(** ** Imports and dry runs *)

Lemma parse_messages_result l e h :
  ∃ t, (parse_messages l e h).2 = h ++ t ∧ Forall (λ c, work c = false) t ∧
    (panics (parse_messages l e h).1 = true → Parse_Response_nil ∈ l) ∧
    ∀ schemas, (parse_messages l e h).1 = Ok schemas → schemas_of l = Some schemas.
Proof.
  revert h. induction l as [|[log|c|] l IH]; intros h; simpl.
  - exists []. rewrite app_nil_r. done.
  - unfold mbind, gom_bind, queue. simpl. edestruct IH as (t & Ht & Hall & Hp & Hok). rewrite Ht.
    eexists (_ :: t). rewrite <-app_assoc. split_and!; [done|by constructor| |done]. intros. right. auto.
  - exists []. rewrite app_nil_r. naive_solver.
  - exists []. rewrite app_nil_r. split_and!; [done..| |done]. left.
Qed.

Lemma import_messages_result stage l e h :
  ∃ t, (import_messages stage l e h).2 = h ++ t ∧ Forall (λ c, work c = false) t ∧
    (panics (import_messages stage l e h).1 = true → Provision_Response_nil ∈ l) ∧
    ∀ resources, (import_messages stage l e h).1 = Ok resources → Complete_Resources <$> completion l = Some resources.
Proof.
  revert h. induction l as [|[log|c|] l IH]; intros h; simpl.
  - exists []. rewrite app_nil_r. done.
  - unfold mbind, gom_bind, queue. simpl. edestruct IH as (t & Ht & Hall & Hp & Hok). rewrite Ht.
    eexists (_ :: t). rewrite <-app_assoc. split_and!; [done|by constructor| |done]. intros. right. auto.
  - exists []. rewrite app_nil_r. destruct (_ == EmptyString); simpl; naive_solver.
  - exists []. rewrite app_nil_r. split_and!; [done..| |done]. left.
Qed.
(** The active runner changes to one that is as good. *)
Lemma daemon_ok_active d s0 s closed :
  daemon_ok d → activeJob d = Some s0 → job_ok s → s.(shared_runner).(runner_job) = s0.(shared_runner).(runner_job) →
  (job_done s0 = true → job_done s = true) → (closed = true → d.(daemon_closed) = true ∨ job_done s = true) →
  ∀ d', d'.(jobs) = (set_active s d).(jobs) → d'.(acquired) = d.(acquired) → d'.(refused) = d.(refused) →
    d'.(daemon_closed) = closed → daemon_ok d'.
Proof.
  intros [Hjobs Hpast Hclosed Hacq] Hact Hs Hj Hd Hc d' Hjobs' Hacq' Href' Hcl'.
  destruct (set_active_jobs s d s0 Hact) as (past & Heq & Heq'). rewrite Heq' in Hjobs'.
  rewrite Heq in Hjobs, Hpast, Hclosed, Hacq. apply Forall_app in Hjobs as [Hp _].
  assert (Forall (λ s, job_done s = true) past) as Hdone.
  { apply Forall_lookup. intros i s1 Hi. apply (Hpast i); [by apply lookup_app_l_Some|].
    apply lookup_lt_Some in Hi. rewrite length_app. simpl. lia. }
  split; rewrite Hjobs'.
  - apply Forall_app. split; [done|by constructor].
  - intros i s1 Hi Hlt. rewrite length_app in Hlt. simpl in Hlt. rewrite lookup_app_l in Hi by lia.
    rewrite Forall_lookup in Hdone. eauto.
  - rewrite Hcl'. intros Hcl. apply Forall_app. split; [done|]. apply Forall_singleton.
    destruct (Hc Hcl) as [Hold|?]; [|done]. apply Hd. specialize (Hclosed Hold). rewrite Forall_app, Forall_singleton in Hclosed.
    naive_solver.
  - rewrite Hacq', Href', Hacq, !fmap_app. simpl. by rewrite Hj.
Qed.

Section runs.
Context (opts : daemon_Options).

Lemma acquireJob_ok connected now reply d :
  daemon_ok d → panics (acquireJob opts connected now reply d).1 = false → daemon_ok (acquireJob opts connected now reply d).2.
Proof.
  intros Hd. unfold acquireJob. destruct (_ || _ || _) eqn:Hskip; [done|]. destruct (_ && _); [done|].
  destruct connected; [|done]. simpl. destruct reply as [e|job]; [done|].
  destruct Hd as [Hjobs Hpast Hclosed Hacq]. destruct (_ == EmptyString); [by split|].
  apply orb_false_iff in Hskip as [[Hcl Hrun]%orb_false_iff _].
  destruct (AcquiredJob_type job); [|done]. case_bool_decide; intros _; split; simpl; try done.
  - apply Forall_app. split; [done|]. constructor; [apply job_ok_start|done].
  - intros i s Hi Hlt. rewrite length_app in Hlt. simpl in Hlt. rewrite lookup_app_l in Hi by lia.
    destruct (decide (S i < length (jobs d))) as [Hl|Hl]; [by apply (Hpast i)|].
    unfold isRunningJob, activeJob in Hrun. rewrite last_lookup in Hrun. replace (Nat.pred (length (jobs d))) with i in Hrun by lia.
    rewrite Hi in Hrun. by apply negb_false_iff in Hrun.
  - congruence.
  - rewrite !fmap_app. simpl. rewrite Hacq. solve_Permutation.
  - rewrite !fmap_app. simpl. rewrite Hacq. solve_Permutation.
Qed.

Lemma Shutdown_ok d : daemon_ok d → panics (Shutdown d).1 = false → daemon_ok (Shutdown d).2.
Proof.
  intros Hd. unfold Shutdown. destruct (activeJob d) as [s|] eqn:Ha; [|done].
  destruct (job_done s) eqn:Hdone; [done|]. destruct (shutdown_closed d); [done|]. intros _. simpl.
  assert (job_ok s) as Hs by (eapply Forall_forall; [apply Hd|by apply last_Some_elem_of]).
  destruct (job_ok_section Runner_Cancel s _ Hs (cancel_in_order _) (concludes_cancel _ _) eq_refl) as (Hs' & Hj & Hd').
  eapply (daemon_ok_active d s _ d.(daemon_closed)); eauto.
Qed.

Lemma closeWithError_ok err reply d :
  daemon_ok d → panics reply = false →
  panics (closeWithError err reply d).1 = false ∧ daemon_ok (closeWithError err reply d).2 ∧
  (closeWithError err reply d).2.(daemon_closed) = true.
Proof.
  intros Hd Hrep. unfold closeWithError. destruct (daemon_closed d) eqn:Hc; [done|].
  change (activeJob (d <| closeError := err |>)) with (activeJob d).
  destruct (activeJob d) as [s|] eqn:Ha; last first.
  { split_and!; [done| |done]. destruct Hd as [Hj Hp _ Hacq]. split; simpl; try done. intros _.
    unfold activeJob in Ha. apply last_None in Ha. by rewrite Ha. }
  assert (job_ok s) as Hs by (eapply Forall_forall; [apply Hd|by apply last_Some_elem_of]).
  set (f := mkFailedJob _ _ _).
  destruct (job_ok_section (Runner_Fail reply f) s _ Hs (Fail_in_order _ _ _ Hrep) (concludes_Fail _ _ _ _) eq_refl) as (Hs' & Hj & _).
  pose proof (Fail_done reply f s Hs Hrep) as Hdone.
  destruct (Fail_in_order _ reply f Hrep _ (job_runs _ Hs)) as [_ Hpan].
  destruct (Runner_Fail reply f (shared_runner s)) as [[[]|e|p] r]; simpl in *; [| |done].
  - split_and!; [done| |done]. eapply (daemon_ok_active d s _ true); eauto.
  - destruct (ForceStop_job_ok _ Hs' Hdone) as (Hpan' & Hs2 & Hj2 & Hd2). simpl in *.
    destruct (ForceStop r) as [[[]|e'|p] r2]; simpl in *; [| |done];
      (split_and!; [done| |done]); (eapply (daemon_ok_active d s _ true); eauto; simpl; congruence).
Qed.
(* ===== verification/Terraform.v ===== *)
(** * The resources of a Terraform state

    [provisioner/terraform/resources.go]: from the resources of a state or a plan and
    the graph Terraform draws of them to the resources of a workspace, with agents,
    applications and metadata. Ranging over a Go map has an arbitrary order: [map_range]
    gives one for each loop and each round of the loops around it. The graph parser and
    [mapstructure] are third-party. *)

From Stdlib Require Import Ascii.
From stdpp Require Import prelude gmap strings.
From S2P Require Import Prelude Encoding Models ProvisionerdProto ProvisionerdServer.

(** ** [tfjson] and [gographviz] *)

(** The fields that are read of a resource of a state. *)
Inductive ResourceMode := DataResourceMode | ManagedResourceMode | ResourceMode_other (s : string).
#[global] Instance ResourceMode_eq_dec : EqDecision ResourceMode.
Proof. solve_decision. Defined.
Record StateResource := mkStateResource {
  StateResource_Address : string;
  StateResource_Mode : ResourceMode;
  StateResource_Type : string;
  StateResource_Name : string;
  StateResource_AttributeValues : gmap string json;
}.
Inductive StateModule := mkStateModule (Resources : list StateResource) (ChildModules : list StateModule).

Record graph_Node := mkNode { Node_Name : string; Node_Attrs : gmap string string }.
(** Of the edges of a graph only their ends are read. *)
Record Graph := mkGraph {
  Nodes_Lookup : gmap string graph_Node;
  SrcToDsts : gmap string (gmap string ());
  DstToSrcs : gmap string (gmap string ());
}.
Class Graphviz := {
  graph_Ast : Type;
  graph_ParseString : string → res graph_Ast;
  NewAnalysedGraph : graph_Ast → res Graph;
}.

(** The order in which [range] visits a map, at each place it is reached. *)
Class MapOrder := map_range : list string → ∀ {A}, gmap string A → list (string * A).
Class MapOrderLaws `{MapOrder} := map_range_perm at_ A (m : gmap string A) : map_range at_ m ≡ₚ map_to_list m.

(** ** Attributes *)

Record agentAttributes := mkAgentAttributes {
  agent_Auth : string;
  agent_OperatingSystem : string;
  agent_Architecture : string;
  agent_Directory : string;
  agent_ID : string;
  agent_Token : string;
  agent_Env : option (gmap string string);
  agent_StartupScript : string;
  agent_ConnectionTimeoutSeconds : Z;
  agent_TroubleshootingURL : string;
  agent_MOTDFile : string;
}.

Record appHealthcheckAttributes := mkAppHealthcheckAttributes {
  healthcheck_URL : string;
  healthcheck_Interval : Z;
  healthcheck_Threshold : Z;
}.

Record agentAppAttributes := mkAgentAppAttributes {
  app_AgentID : string;
  app_Slug : string;
  app_DisplayName : string;
  app_Name : string;
  app_Icon : string;
  app_URL : string;
  app_Command : string;
  app_Share : string;
  app_Subdomain : bool;
  app_Healthcheck : list appHealthcheckAttributes;
}.
#[global] Instance agentAppAttributes_eta : Eta agentAppAttributes := λ a,
  mkAgentAppAttributes a.(app_AgentID) a.(app_Slug) a.(app_DisplayName) a.(app_Name) a.(app_Icon) a.(app_URL)
    a.(app_Command) a.(app_Share) a.(app_Subdomain) a.(app_Healthcheck).

Record metadataItem := mkMetadataItem {
  item_Key : string;
  item_Value : string;
  item_Sensitive : bool;
  item_IsNull : bool;
}.

Record metadataAttributes := mkMetadataAttributes {
  metadata_ResourceID : string;
  metadata_Hide : bool;
  metadata_Icon : string;
  metadata_DailyCost : Z;
  metadata_Items : list metadataItem;
}.
(** ** [provision.go] *)

(** The parameters that go one way; the others that are known are skipped. *)
Fixpoint params_to (env_variables : bool) (params : list proto_ParameterValue) : res (list string) :=
  match params with
  | [] => Ok []
  | param :: params =>
      let text := param.(proto_ParameterValue_Name) +:+ "=" +:+ param.(proto_ParameterValue_Value) in
      match param.(proto_ParameterValue_DestinationScheme) with
      | ParameterDestination_ENVIRONMENT_VARIABLE =>
          rest ← params_to env_variables params; Ok (if env_variables then text :: rest else rest)
      | ParameterDestination_PROVISIONER_VARIABLE =>
          rest ← params_to env_variables params; Ok (if env_variables then rest else text :: rest)
      | ParameterDestination_unknown n =>
          Err (ErrNew ("unsupported parameter type " +:+ quote (Itoa n) +:+ " for " +:+ quote param.(proto_ParameterValue_Name)))
      end
  end.
Definition planVars (params : list proto_ParameterValue) : res (list string) := params_to false params.

Definition transition_string (t : proto_WorkspaceTransition) : string :=
  match t with
  | WorkspaceTransition_START => "START"
  | WorkspaceTransition_STOP => "STOP"
  | WorkspaceTransition_DESTROY => "DESTROY"
  | WorkspaceTransition_unknown n => Itoa n
  end.

Definition metadata_env (m : Provision_Metadata) : list string :=
  ["CODER_AGENT_URL=" +:+ m.(Metadata_CoderUrl);
   "CODER_WORKSPACE_TRANSITION=" +:+ ToLower (transition_string m.(Metadata_WorkspaceTransition));
   "CODER_WORKSPACE_NAME=" +:+ m.(Metadata_WorkspaceName);
   "CODER_WORKSPACE_OWNER=" +:+ m.(Metadata_WorkspaceOwner);
   "CODER_WORKSPACE_OWNER_EMAIL=" +:+ m.(Metadata_WorkspaceOwnerEmail);
   "CODER_WORKSPACE_ID=" +:+ m.(Metadata_WorkspaceId);
   "CODER_WORKSPACE_OWNER_ID=" +:+ m.(Metadata_WorkspaceOwnerId)].

Definition script_env `{!MapOrder, !AgentScripts} : list string :=
  (λ kv, kv.1 +:+ "=" +:+ kv.2) <$> map_range ["scripts"] AgentScriptEnv.
Definition provisionEnv `{!MapOrder, !AgentScripts} (config : Provision_Config) (params : list proto_ParameterValue) : res (list string) :=
  match config.(Config_Metadata) with
  | None => Panic nil_dereference
  | Some metadata =>
      variables ← params_to true params;
      Ok (safeEnviron ++ metadata_env metadata ++ script_env ++ variables)
  end.

Definition tfEnvSafeToPrint : list string :=
  ["TF_LOG"; "TF_LOG_PATH"; "TF_INPUT"; "TF_DATA_DIR"; "TF_WORKSPACE"; "TF_IN_AUTOMATION"; "TF_REGISTRY_DISCOVERY_RETRY";
   "TF_REGISTRY_CLIENT_TIMEOUT"; "TF_CLI_CONFIG_FILE"; "TF_IGNORE"].
Fixpoint log_env_vars (env : list string) : Tf unit :=
  match env with
  | [] => mret tt
  | e :: env =>
      _ ← (if HasPrefix e "TF_" then
             match SplitN 2 e "="%char with
             | [name; value] =>
                 let value := if bool_decide (name ∈ tfEnvSafeToPrint) then value else "<value redacted>" in
                 sink_Log (mkSdkLog LogLevel_WARN ("terraform environment variable: " +:+ name +:+ "=" +:+ value))
             | _ => lift_res (Panic "safeEnviron() returned vars not in key=value form")
             end
           else mret tt);
      log_env_vars env
  end.
Definition logTerraformEnvVars : Tf unit := log_env_vars safeEnviron.

Context `{!GoVersion, !Graphviz, !MapOrder, !Mapstructure, !AgentScripts} (fuel : nat) (cachePath : string).

Definition send_complete (c : Provision_Complete) : Tf unit :=
  err ← asking (λ h, env_send h (Provision_Response_Complete c)) (TfSend (Provision_Response_Complete c));
  of_error err.

(** A failure of a command: canceled, it is the outcome; else it is returned. *)
Definition or_complete {A} (msg : string) (m : Tf A) (k : A → Tf unit) : Tf unit := λ h,
  match m h with
  | (Ok a, h') => k a h'
  | (Err err, h') =>
      if ctx_canceled h' then send_complete (mkProvisionComplete None (error_string err) [] []) h'
      else (Err (ErrWrap msg err), h')
  | (Panic p, h') => (Panic p, h')
  end.

(** [stateData, _ := os.ReadFile(statefilePath)]; then the failure is the outcome. *)
Definition or_state (statefilePath : string) (m : Tf Provision_Complete) : Tf unit := λ h,
  match m h with
  | (Ok resp, h') => send_complete resp h'
  | (Err err, h') =>
      (r ← asking (λ h, env_readfile h statefilePath) (TfReadFile statefilePath);
       send_complete (mkProvisionComplete (match r with inl _ => None | inr b => Some b end) (error_string err) [] [])) h'
  | (Panic p, h') => (Panic p, h')
  end.

Definition request_config (request : Provision_Request) : option (option Provision_Config * list proto_ParameterValue) :=
  match request with
  | Provision_Request_Plan config params => Some (config, params)
  | Provision_Request_Apply config _ => Some (config, [])
  | Provision_Request_Cancel => None
  end.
----------------
■ WHAT TO PRODUCE
Wherever the string "unfold" appears in a line of the records above, copy that line.

■ EXERCISE RESULT
  - unfold mbind, gom_bind, queue. simpl. edestruct IH as (t & Ht & Hall & Hp & Hok). rewrite Ht.
  - unfold mbind, gom_bind, queue. simpl. edestruct IH as (t & Ht & Hall & Hp & Hok). rewrite Ht.
  intros Hd. unfold acquireJob. destruct (_ || _ || _) eqn:Hskip; [done|]. destruct (_ && _); [done|].
    unfold isRunningJob, activeJob in Hrun. rewrite last_lookup in Hrun. replace (Nat.pred (length (jobs d))) with i in Hrun by lia.
  intros Hd. unfold Shutdown. destruct (activeJob d) as [s|] eqn:Ha; [|done].
  intros Hd Hrep. unfold closeWithError. destruct (daemon_closed d) eqn:Hc; [done|].
    unfold activeJob in Ha. apply last_None in Ha. by rewrite Ha. }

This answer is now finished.